Only the lines of the data below from the one with "destruct Hblock as" through the one with "assert (Hsel : select_parts_v1" are wanted. Repeat them exactly.

• DATA SHOWN:

────────

Lemma generate_on_upper_cased
      (upper : string -> string)
      (turn : list string -> string -> string -> string -> bool -> bool ->
              nat -> nat * (string * list Row) -> M unit)
      (df : DataFrame) (progress_bar status_text : bool) :
  map upper (map upper (columns df)) = map upper (columns df) ->
  generate upper turn (set_columns df (map upper (columns df)))
           progress_bar status_text
  = generate upper turn df progress_bar status_text.
Proof.
  intros H. unfold generate. cbn [columns set_columns rows].
  rewrite H. reflexivity.
Qed.

(** The frame that a run left has upper-cased labels; where upper-casing
    them again changes nothing, a second run on that frame, of either
    generator, does what the run on the frame as first given does: the same
    result, the same calls, the same frame left. *)
Theorem second_run_same_as_first
  (upper : string -> string) (markup_ok : string -> bool)
  (df : DataFrame) (progress_bar status_text : bool) :
  map upper (map upper (columns df)) = map upper (columns df) ->
  let left1 := frame (generate_labels_from_excel_v1 upper markup_ok df
                        progress_bar status_text) in
  let left2 := frame (generate_labels_from_excel_v2 upper markup_ok df
                        progress_bar status_text) in
  left1 = left2 /\
  generate_labels_from_excel_v1 upper markup_ok left1 progress_bar status_text
  = generate_labels_from_excel_v1 upper markup_ok df progress_bar status_text
  /\
  generate_labels_from_excel_v2 upper markup_ok left1 progress_bar status_text
  = generate_labels_from_excel_v2 upper markup_ok df progress_bar status_text.
Proof.
  intros H left1 left2. subst left1 left2.
  unfold generate_labels_from_excel_v1, generate_labels_from_excel_v2.
  rewrite !generate_frame. split; [reflexivity|].
  split; now apply generate_on_upper_cased.
Qed.

Lemma second_run_on_b_then_a :
  frame (run_v1 b_then_a true true) = frame (run_v2 b_then_a true true) /\
  run_v1 (frame (run_v1 b_then_a true true)) true true
  = run_v1 b_then_a true true /\
  run_v2 (frame (run_v1 b_then_a true true)) true true
  = run_v2 b_then_a true true.
Proof.
  apply (second_run_same_as_first upper_ascii bold_tags_paired b_then_a
           true true).
  reflexivity.
Defined.

(** ** The blocks of a document are whole *)

Lemma count_of_break_before (kind : Flowable -> bool) (n : nat) :
  kind PageBreak = false -> count_of kind (break_before n) = 0.
Proof.
  intros H. destruct (break_before_cases n) as [(_ & _ & ->)|(_ & ->)];
    [|reflexivity].
  unfold count_of. cbn [filter]. now rewrite H.
Qed.

Lemma whole_blocks_step (tables : nat) (st : LoopState) (n : nat)
      (block : list Flowable) (evs : list Event) :
  whole_blocks tables st ->
  (count_of is_table block = tables /\
   count_of is_location_table block = 1 /\
   count_of is_spacer block = 2)
  \/ block = [] ->
  whole_blocks tables
    (mkLoopState (elements st ++ break_before (label_count st) ++ block)
                 n evs).
Proof.
  unfold whole_blocks. cbn [elements]. intros [Ht Hs] Hblock.
  rewrite !count_of_app, !count_of_break_before by reflexivity.
  destruct Hblock as [(-> & -> & ->)| ->]; cbn; lia.
Qed.

Lemma build_tables_v1_counts (markup_ok : string -> bool) (cols : list string)
      (part_no_col desc_col loc_col : string) (part1 part2 : Row)
      (t1 t2 lt : Flowable) :
  build_tables_v1 markup_ok cols part_no_col desc_col loc_col part1 part2
  = Ok (t1, t2, lt) ->
  count_of is_table [t1; Spacer; t2; lt; Spacer] = 3 /\
  count_of is_location_table [t1; Spacer; t2; lt; Spacer] = 1 /\
  count_of is_spacer [t1; Spacer; t2; lt; Spacer] = 2.
Proof.
  unfold build_tables_v1.
  repeat match goal with
         | |- context [rbind ?r _] =>
             destruct r; cbn [rbind]; [|discriminate]
         end.
  intros [= <- <- <-]. repeat split.
Qed.

Lemma build_tables_v2_counts (markup_ok : string -> bool) (cols : list string)
      (part_no_col desc_col loc_col : string) (part1 : Row)
      (t1 lt : Flowable) :
  build_tables_v2 markup_ok cols part_no_col desc_col loc_col part1
  = Ok (t1, lt) ->
  count_of is_table [t1; Spacer; lt; Spacer] = 2 /\
  count_of is_location_table [t1; Spacer; lt; Spacer] = 1 /\
  count_of is_spacer [t1; Spacer; lt; Spacer] = 2.
Proof.
  unfold build_tables_v2.
  repeat match goal with
         | |- context [rbind ?r _] =>
             destruct r; cbn [rbind]; [|discriminate]
         end.
  intros [= <- <-]. repeat split.
Qed.

Lemma turn_v1_whole (markup_ok : string -> bool) (cols : list string)
      (part_no_col desc_col loc_col : string) (progress_bar status_text : bool)
      (total : nat) (item : nat * (string * list Row)) (st : LoopState) :
  whole_blocks 3 st ->
  exists st',
    process_group_v1 markup_ok cols part_no_col desc_col loc_col
                     progress_bar status_text total item st = (Ok tt, st') /\
    whole_blocks 3 st'.
Proof.
  intros Hst. destruct item as [i [location group]].
  destruct group as [|r1 rest].
  - eexists. split; [apply turn_v1_empty | exact Hst].
  - set (r2 := match rest with [] => r1 | r :: _ => r end).
    assert (Hsel : select_parts_v1 (r1 :: rest) = Ok (Some (r1, r2)))
      by (rewrite select_parts_v1_cases; subst r2; destruct rest;
          reflexivity).
    destruct (build_tables_v1 markup_ok cols part_no_col desc_col loc_col
                              r1 r2) as [[[t1 t2] lt]|e] eqn:Hb.
    + eexists. split; [eapply turn_v1_built; eassumption|].
      apply whole_blocks_step; [exact Hst|]. left.
      exact (build_tables_v1_counts _ _ _ _ _ _ _ _ _ _ Hb).
    + eexists. split; [eapply turn_v1_raised; eassumption|].
      rewrite <- (app_nil_r (break_before (label_count st))).
      apply whole_blocks_step; [exact Hst | now right].
Qed.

────────

• ANSWER AREA:
  destruct Hblock as [(-> & -> & ->)| ->]; cbn; lia.
Qed.

Lemma build_tables_v1_counts (markup_ok : string -> bool) (cols : list string)
      (part_no_col desc_col loc_col : string) (part1 part2 : Row)
      (t1 t2 lt : Flowable) :
  build_tables_v1 markup_ok cols part_no_col desc_col loc_col part1 part2
  = Ok (t1, t2, lt) ->
  count_of is_table [t1; Spacer; t2; lt; Spacer] = 3 /\
  count_of is_location_table [t1; Spacer; t2; lt; Spacer] = 1 /\
  count_of is_spacer [t1; Spacer; t2; lt; Spacer] = 2.
Proof.
  unfold build_tables_v1.
  repeat match goal with
         | |- context [rbind ?r _] =>
             destruct r; cbn [rbind]; [|discriminate]
         end.
  intros [= <- <- <-]. repeat split.
Qed.

Lemma build_tables_v2_counts (markup_ok : string -> bool) (cols : list string)
      (part_no_col desc_col loc_col : string) (part1 : Row)
      (t1 lt : Flowable) :
  build_tables_v2 markup_ok cols part_no_col desc_col loc_col part1
  = Ok (t1, lt) ->
  count_of is_table [t1; Spacer; lt; Spacer] = 2 /\
  count_of is_location_table [t1; Spacer; lt; Spacer] = 1 /\
  count_of is_spacer [t1; Spacer; lt; Spacer] = 2.
Proof.
  unfold build_tables_v2.
  repeat match goal with
         | |- context [rbind ?r _] =>
             destruct r; cbn [rbind]; [|discriminate]
         end.
  intros [= <- <-]. repeat split.
Qed.

Lemma turn_v1_whole (markup_ok : string -> bool) (cols : list string)
      (part_no_col desc_col loc_col : string) (progress_bar status_text : bool)
      (total : nat) (item : nat * (string * list Row)) (st : LoopState) :
  whole_blocks 3 st ->
  exists st',
    process_group_v1 markup_ok cols part_no_col desc_col loc_col
                     progress_bar status_text total item st = (Ok tt, st') /\
    whole_blocks 3 st'.
Proof.
  intros Hst. destruct item as [i [location group]].
  destruct group as [|r1 rest].
  - eexists. split; [apply turn_v1_empty | exact Hst].
  - set (r2 := match rest with [] => r1 | r :: _ => r end).
    assert (Hsel : select_parts_v1 (r1 :: rest) = Ok (Some (r1, r2)))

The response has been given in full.